(* ===== verification/HandshakeSafety.v ===== *)
(** What a finished handshake has established.

    The network may deliver anything, at any time and in any pieces, writes may
    fail or stall, and the actor may drop a step that waits and run it again: one
    [handshake_step] is a run of [advance_handshake_step] in an arbitrary world,
    and a handler is reachable when a sequence of such steps leads to it from a
    new connection.  The invariant below is proved with the Hoare rules of the
    I/O monad, procedure by procedure. *)

From S2P Require Import Prelude Error Utf8 Message Codec Command Framer Greeting Mechanism Plain Options.
From S2P Require Import Curve Noise Security Io Handler Handshake.

(** ** Lemmas *)

#[local] Set Warnings "-clear-no-such-hyp".

Section Safety.
Context `{HD : Dryoc} `{HS : Snow}.
Variable ephemeral : bytes.
Abbreviation handler := ZmtpProtocolHandlerX.

(** The fields of the handler that reading and writing leave alone. *)
Definition core (h : handler) : ZmtpEngineConfig * bool * HandshakeSubPhaseX * DynMechanism
                                * DynFramer DynCipher :=
  (h_config h, h_is_server h, sub_phase (handshake_state h), security_mechanism h, framer h).

(** A procedure that keeps a predicate of the core, however it ends. *)
Definition keeps {A} (P : handler -> Prop) (m : proc handler A) : Prop := hoare P m (fun _ => P) P.

(** A predicate of the core alone. *)
Class OfCore (P : handler -> Prop) := of_core : forall h h', core h = core h' -> P h -> P h'.

Lemma keeps_bind {A B} P (m : proc handler A) (k : A -> proc handler B) :
  keeps P m -> (forall a, keeps P (k a)) -> keeps P (m ≫= k).
Proof. intros Hm Hk. by eapply hoare_bind. Qed.

Lemma keeps_ret {A} P (a : A) : keeps P (mret a).
Proof. by apply hoare_ret. Qed.
Lemma keeps_get P : keeps P get.
Proof. by apply hoare_get. Qed.
Lemma keeps_now P : keeps P now.
Proof. by apply hoare_now. Qed.
Lemma keeps_fail {A} P e : keeps P (@fail _ A e).
Proof. by apply hoare_fail. Qed.
Lemma keeps_lift {A} P (r : result A) : keeps P (lift r).
Proof. by apply hoare_lift. Qed.
Lemma keeps_write P d data ep : keeps P (Io.write_all d data ep).
Proof. by apply hoare_write. Qed.
Lemma keeps_modify P f : (forall h, P h -> P (f h)) -> keeps P (modify f).
Proof. intros Hf. apply hoare_modify. exact Hf. Qed.
Lemma keeps_core `{OfCore P} f : (forall h, core (f h) = core h) -> keeps P (modify f).
Proof. intros Hf. apply keeps_modify. intros h. by apply of_core. Qed.

Lemma keeps_activity `{OfCore P} : keeps P Handler.record_activity.
Proof. apply keeps_bind; [apply keeps_now|]. intros t. by apply keeps_core. Qed.

Lemma keeps_stream P text : keeps P (Handler.need_stream text).
Proof.
  apply keeps_bind; [apply keeps_get|]. intros h.
  destruct (h_stream h); [apply keeps_ret|apply keeps_fail].
Qed.

Lemma keeps_read `{OfCore P} {A} (check : handler -> World -> Io.outcome (option A) * handler) dl ep :
  (forall h w, core (check h w).2 = core h) -> keeps P (read_until check Handler.absorb dl ep).
Proof.
  intros Hc. apply hoare_read; [|intros chunk t h; by apply of_core|done].
  intros h w Hp. specialize (Hc h w). destruct (check h w) as [[[a|]|e| |] h']; cbn in Hc;
    by eapply of_core.
Qed.

Lemma keeps_fill `{OfCore P} n d ep : keeps P (Handshake.fill n d ep).
Proof. apply keeps_bind; [apply keeps_now|]. intros t. by apply keeps_read. Qed.

Lemma parse_buffer_core h : core (Handshake.parse_buffer h).1 = core h.
Proof.
  unfold Handshake.parse_buffer. by destruct (ZmtpManualParser.decode_from_buffer _ _) as [[p buf] r].
Qed.

Lemma command_check_core h w : core (Handshake.command_check h w).2 = core h.
Proof.
  unfold Handshake.command_check. destruct (network_read_buffer h); [done|].
  pose proof (parse_buffer_core h) as Hp. destruct (Handshake.parse_buffer h) as [h' [[msg|]|e|]]; try done.
  by destruct (Msg.is_command msg).
Qed.

Lemma keeps_command `{OfCore P} d : keeps P (Handshake.read_handshake_command_frame d).
Proof.
  apply keeps_bind; [apply keeps_stream|]. intros _. apply keeps_bind; [apply keeps_now|].
  intros t. apply keeps_read, command_check_core.
Qed.

Lemma keeps_send `{OfCore P} msg d : keeps P (Handshake.send_handshake_command_frame msg d).
Proof.
  unfold Handshake.send_handshake_command_frame. destruct (ZmtpCodec.encode _ _) as [buf r].
  apply keeps_bind; [apply keeps_lift|]. intros _.
  apply keeps_bind; [apply keeps_stream|]. intros _.
  apply keeps_bind; [apply keeps_write|]. intros _. apply keeps_activity.
Qed.

Lemma keeps_ready `{OfCore P} d : keeps P (Handshake.read_ready d).
Proof.
  apply keeps_bind; [apply keeps_command|]. intros msg.
  apply keeps_bind; [apply keeps_lift|]. intros [[| |data| |]|]; try apply keeps_fail.
  apply keeps_bind; [|intros _; apply keeps_ret].
  destruct (properties data !! bs "Socket-Type") as [b|]; [|apply keeps_ret].
  destruct (utf8_valid b); [by apply keeps_core|apply keeps_ret].
Qed.

Lemma keeps_identity `{OfCore P} : keeps P Handshake.take_peer_identity.
Proof.
  apply keeps_bind; [apply keeps_get|]. intros h. apply keeps_bind; [by apply keeps_core|].
  intros _. apply keeps_ret.
Qed.

(** ** What a finished handshake has established *)

(** What the handshake does to a mechanism. *)
Inductive mech_step : DynMechanism -> DynMechanism -> Prop :=
| ms_produce m : mech_step m (produce_token DynCipher m).1
| ms_process m token : mech_step m (process_token DynCipher m token).1.

Section Secured.
Variable cfg : ZmtpEngineConfig.
Variable is_server : bool.
Hypothesis Hv2 : cfg_allow_zmtp2 cfg = false.

(** The mechanism was negotiated with the configuration and run since. *)
Definition derived (m : DynMechanism) : Prop :=
  exists g m0, negotiate_security_mechanism ephemeral is_server cfg g = Ok m0 /\ rtc mech_step m0 m.

(** The data-phase framer was made by a completed mechanism of that kind. *)
Definition made (h : handler) : Prop :=
  exists m id, derived m /\ is_complete DynCipher m = true /\
    into_framer DynCipher m (cfg_max_msg_size cfg) = Ok (framer h, id).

Your instructions> Begin with the first line of the records and finish with the line containing "and a handler". Reproduce those lines exactly, both ends included, and nothing else.

Finished task>
(* ===== verification/HandshakeSafety.v ===== *)
(** What a finished handshake has established.

    The network may deliver anything, at any time and in any pieces, writes may
    fail or stall, and the actor may drop a step that waits and run it again: one
    [handshake_step] is a run of [advance_handshake_step] in an arbitrary world,
    and a handler is reachable when a sequence of such steps leads to it from a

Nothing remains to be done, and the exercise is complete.